* **Task objective**
In the records below, find the line with "destruct (F64.leb (F64.lit" and the line with "eexists _, (followup_of"; return exactly those lines and every line between them.

Input data section start

(** ** Difficulty and follow-up policies *)

(** C4. For every current difficulty [d] and every score, the difficulty
    after the adjustment block is [nextDifficulty d score]: at [score >= 4.2]
    easy becomes medium, medium becomes hard and hard stays; at [score < 3.0]
    hard becomes medium, medium becomes easy and easy stays; any other score
    leaves it unchanged; and the tier moves by at most one position. *)
Theorem difficulty_moves_one_step d sc u s :
  difficulty u = None ->
  difficulty s = Some d ->
  exists d',
    difficulty (apply_update (adjust_difficulty d sc u) s) = Some d'
    /\ d' = nextDifficulty d sc
    /\ Z.abs (rank d' - rank d) <= 1
    /\ (F64.geb sc (F64.lit 4.2) = true ->
        d' = match d with easy => medium | medium => hard | hard => hard end)
    /\ (F64.ltb sc (F64.lit 3.0) = true ->
        d' = match d with hard => medium | medium => easy | easy => easy end)
    /\ (F64.geb sc (F64.lit 4.2) = false -> F64.ltb sc (F64.lit 3.0) = false ->
        d' = d).
Proof.
  intros Hu Hs. exists (nextDifficulty d sc).
  split; [now apply adjust_difficulty_next|]. split; [reflexivity|].
  pose proof (lt_3_not_ge_4_2 sc) as Hex.
  unfold nextDifficulty.
  destruct (F64.geb sc (F64.lit 4.2)), (F64.ltb sc (F64.lit 3.0));
    try (specialize (Hex eq_refl); discriminate Hex);
    destruct d; cbn [rank]; repeat split; intros; try discriminate;
    try reflexivity; lia.
Qed.

(** [difficulty_moves_one_step] on [answering], for the score 4.5. *)
Lemma difficulty_moves_one_step_witness :
  difficulty empty = None
  /\ difficulty answering = Some medium
  /\ exists d',
       difficulty (apply_update (adjust_difficulty medium (F64.lit 4.5) empty)
                                answering) = Some d'
       /\ Z.abs (rank d' - rank medium) <= 1.
Proof.
  split; [reflexivity|]. split; [reflexivity|].
  destruct (difficulty_moves_one_step medium (F64.lit 4.5) empty answering
              eq_refl eq_refl) as (d' & Hd & _ & Hr & _).
  exists d'. split; assumption.
Defined.

(** With the flag set and its keys present, [generate_follow_up_question]
    returns this update. *)
Lemma generate_follow_up_runs now state prev msgs asked counter :
  should_follow_up state = Some true ->
  current_question state = Some (Some prev) ->
  messages state = Some msgs ->
  asked_questions state = Some asked ->
  question_counter state = Some counter ->
  generate_follow_up_question now state
  = Ok (let fq := followup_of prev (last_human_content msgs) in
        set_current_question (Some fq)
        (set_start_time now
        (set_question_counter (counter + 1)
        (set_asked_questions (asked ++ [fq])
        (set_awaiting_answer true
        (set_messages (msgs ++ [AIMessage ("Follow-up: " ++ q_text fq)%string])
        (set_should_follow_up false empty))))))).
Proof.
  intros Hf Hq Hm Ha Hc. unfold generate_follow_up_question.
  rewrite Hf, Hq, Hm, Ha, Hc. reflexivity.
Qed.

(** C5. First, after an evaluated answer [should_follow_up] is true exactly
    when [2.8 <= score < 4.2], and false otherwise; the record is for the
    current question, which stays the current question. Second, when the flag
    is set [generate_follow_up_question] poses a question whose id is
    [followup_<parentId>], whose type, difficulty and topic are those of the
    question just answered, and whose text is built from the first 20
    characters of the last answer and the fixed prompt; its update resets
    the flag to false. Third, when the flag is not set the node returns the
    empty update, so the flag is only written in the step that poses the
    follow-up. *)
Theorem follow_up_policy :
  (forall now state q msgs start old d,
      awaiting_answer state = Some true ->
      current_question state = Some (Some q) ->
      messages state = Some msgs ->
      start_time state = Some start ->
      answers state = Some old ->
      difficulty state = Some d ->
      exists u rec,
        evaluate_answer now state = Ok u
        /\ answers u = Some (old ++ [rec])
        /\ question_id rec = q_id q
        /\ current_question (apply_update u state) = Some (Some q)
        /\ (should_follow_up (apply_update u state) = Some true
            <-> F64.leb (F64.lit 2.8) (score rec) = true
                /\ F64.ltb (score rec) (F64.lit 4.2) = true)
        /\ (should_follow_up (apply_update u state) = Some false
            <-> ~ (F64.leb (F64.lit 2.8) (score rec) = true
                   /\ F64.ltb (score rec) (F64.lit 4.2) = true)))
  /\ (forall now state prev msgs asked counter,
      should_follow_up state = Some true ->
      current_question state = Some (Some prev) ->
      messages state = Some msgs ->
      asked_questions state = Some asked ->
      question_counter state = Some counter ->
      exists u fq,
        generate_follow_up_question now state = Ok u
        /\ current_question (apply_update u state) = Some (Some fq)
        /\ q_id fq = ("followup_" ++ q_id prev)%string
        /\ q_type fq = q_type prev
        /\ q_difficulty fq = q_difficulty prev
        /\ q_topic fq = q_topic prev
        /\ q_text fq
           = ("That's an interesting point about '"
              ++ PyStr.take 20 (last_human_content msgs)
              ++ "...'. Can you elaborate on the challenges you faced?")%string
        /\ should_follow_up u = Some false
        /\ should_follow_up (apply_update u state) = Some false)
  /\ (forall now state,
      truthy (should_follow_up state) = false ->
      generate_follow_up_question now state = Ok empty).
Proof.
  split; [|split].
  - intros now state q msgs start old d Ha Hq Hm Hs Ho Hd.
    exists (evaluation old (answer_record now state q msgs start) d),
           (answer_record now state q msgs start).
    split; [now apply evaluate_answer_runs|].
    split; [apply evaluation_answers|].
    split; [reflexivity|].
    split.
    { cbn [apply_update current_question].
      rewrite evaluation_current_question, Hq. reflexivity. }
    assert (E : should_follow_up
                  (apply_update
                     (evaluation old (answer_record now state q msgs start) d)
                     state)
                = Some (follow_up_warranted
                          (score (answer_record now state q msgs start)))).
    { cbn [apply_update should_follow_up].
      rewrite evaluation_should_follow_up. reflexivity. }
    rewrite E. unfold follow_up_warranted.
    generalize (score (answer_record now state q msgs start)). intros sc.
    rewrite <- andb_true_iff.
    destruct (F64.leb (F64.lit 2.8) sc && F64.ltb sc (F64.lit 4.2));
      split; split; intros; try discriminate; try reflexivity; tauto.
  - intros now state prev msgs asked counter Hf Hq Hm Ha Hc.
    eexists _, (followup_of prev (last_human_content msgs)).
    split; [exact (generate_follow_up_runs now state prev msgs asked counter
                     Hf Hq Hm Ha Hc)|].
    cbv zeta. repeat split.
  - intros now state H. unfold generate_follow_up_question. now rewrite H.
Qed.

(** The second part of [follow_up_policy] on the session [probing]. *)
Lemma follow_up_policy_witness :
  should_follow_up probing = Some true
  /\ current_question probing = Some (Some python_question)
  /\ exists u fq,
       generate_follow_up_question (F64.of_int 220) probing = Ok u
       /\ current_question (apply_update u probing) = Some (Some fq)
       /\ q_id fq = "followup_q1"
       /\ should_follow_up (apply_update u probing) = Some false.
Proof.
  split; [reflexivity|]. split; [reflexivity|].
  destruct (proj1 (proj2 follow_up_policy) (F64.of_int 220) probing
              python_question _ _ _ eq_refl eq_refl eq_refl eq_refl eq_refl)
    as (u & fq & Hu & Hq & Hid & _ & _ & _ & _ & _ & Hf).
  exists u, fq. repeat split; assumption.
Defined.

(** ** The question quota *)

(** Below the quota and with a question selected, [generate_question]
    appends it and adds one to the counter. *)
Lemma generate_question_runs bank now state q asked counter :
  question_counter state = Some counter ->
  counter < get (max_questions state) 5 ->
  _select_question bank state = Some q ->
  asked_questions state = Some asked ->
  exists v,
    generate_question bank now state = Ok v
    /\ asked_questions (apply_update v state) = Some (asked ++ [q])
    /\ question_counter (apply_update v state) = Some (counter + 1)
    /\ current_question (apply_update v state) = Some (Some q).
Proof.
  intros Hc Hlt Hsel Ha. unfold generate_question.
  rewrite Hc, Hsel, Ha. cbn [get bind item].
  destruct (Z.geb_spec counter (get (max_questions state) 5)) as [Hge|_]; [lia|].
  eexists. split; [reflexivity|].
  destruct (q_type q); repeat split.
Qed.

(** At the quota [generate_question] poses nothing. *)
Lemma generate_question_quota bank now state :
  get (question_counter state) 0 >= get (max_questions state) 5 ->
  generate_question bank now state = Ok (set_current_question None empty).
Proof.
  intros H. unfold generate_question.
  destruct (Z.geb_spec (get (question_counter state) 0)
                       (get (max_questions state) 5)); [reflexivity|lia].
Qed.

(** At the quota [controller] ends the questioning. *)
Lemma controller_quota state :
  truthy (interview_complete state) = false ->
  get (should_follow_up state) false = false ->
  get (question_counter state) 0 >= get (max_questions state) 5 ->
  controller state = n_generate_final_report.
Proof.
  intros Hc Hf Hq. unfold controller. rewrite Hc, Hf.
  destruct (F64.geb_int _ _); [reflexivity|].
  destruct (Z.geb_spec (get (question_counter state) 0)
                       (get (max_questions state) 5)); [reflexivity|lia].
Qed.

(** Reads [max_questions] and [question_counter] off a state merged with
    the update of a follow-up. *)
Ltac follow_up_keys :=
  cbn [apply_update max_questions question_counter
       set_current_question set_start_time set_question_counter
       set_asked_questions set_awaiting_answer set_messages
       set_should_follow_up empty or_else get].

(** C10. A follow-up question is appended to [asked_questions] and adds one
    to [question_counter], as [generate_question] does for a bank question, so
    [quota_left] drops by one; [controller] routes to [generate_final_report]
    once [question_counter >= max_questions] (no follow-up pending, interview
    not complete), and after a follow-up that meets the quota
    [generate_question] poses no bank question. *)
Theorem follow_up_consumes_quota bank now state prev msgs asked counter :
  should_follow_up state = Some true ->
  current_question state = Some (Some prev) ->
  messages state = Some msgs ->
  asked_questions state = Some asked ->
  question_counter state = Some counter ->
  exists u,
    generate_follow_up_question now state = Ok u
    /\ asked_questions (apply_update u state)
       = Some (asked ++ [followup_of prev (last_human_content msgs)])
    /\ question_counter (apply_update u state) = Some (counter + 1)
    /\ quota_left (apply_update u state) = quota_left state - 1
    /\ (forall q now',
          counter < get (max_questions state) 5 ->
          _select_question bank state = Some q ->
          exists v,
            generate_question bank now' state = Ok v
            /\ asked_questions (apply_update v state) = Some (asked ++ [q])
            /\ question_counter (apply_update v state) = Some (counter + 1))
    /\ (forall s,
          truthy (interview_complete s) = false ->
          get (should_follow_up s) false = false ->
          get (question_counter s) 0 >= get (max_questions s) 5 ->
          controller s = n_generate_final_report)
    /\ (counter + 1 >= get (max_questions state) 5 ->
        forall now',
          generate_question bank now' (apply_update u state)
          = Ok (set_current_question None empty)).
Proof.
  intros Hf Hq Hm Ha Hc.
  eexists. split;
    [exact (generate_follow_up_runs now state prev msgs asked counter
              Hf Hq Hm Ha Hc)|].
  cbv zeta. split; [reflexivity|]. split; [reflexivity|].
  split.
  { unfold quota_left. follow_up_keys.
    rewrite Hc. cbn [get]. lia. }
  split.
  { intros q now' Hlt Hsel.
    destruct (generate_question_runs bank now' state q asked counter
                Hc Hlt Hsel Ha) as (v & Hv & Hva & Hvc & _).
    exists v. auto. }
  split; [exact controller_quota|].
  intros Hge now'. apply generate_question_quota.
  follow_up_keys. exact Hge.
Qed.

(** [follow_up_consumes_quota] on the session [probing]. *)
Lemma follow_up_consumes_quota_witness :
  should_follow_up probing = Some true
  /\ question_counter probing = Some 1
  /\ exists u,
       generate_follow_up_question (F64.of_int 220) probing = Ok u
       /\ question_counter (apply_update u probing) = Some (1 + 1)
       /\ quota_left (apply_update u probing) = quota_left probing - 1.
Proof.
  split; [reflexivity|]. split; [reflexivity|].
  destruct (follow_up_consumes_quota [python_question] (F64.of_int 220) probing
              python_question _ _ 1 eq_refl eq_refl eq_refl eq_refl eq_refl)
    as (u & Hu & _ & Hc & Hq & _).
  exists u. repeat split; assumption.
Defined.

Input data section end

* **Result below**
    destruct (F64.leb (F64.lit 2.8) sc && F64.ltb sc (F64.lit 4.2));
      split; split; intros; try discriminate; try reflexivity; tauto.
  - intros now state prev msgs asked counter Hf Hq Hm Ha Hc.
    eexists _, (followup_of prev (last_human_content msgs)).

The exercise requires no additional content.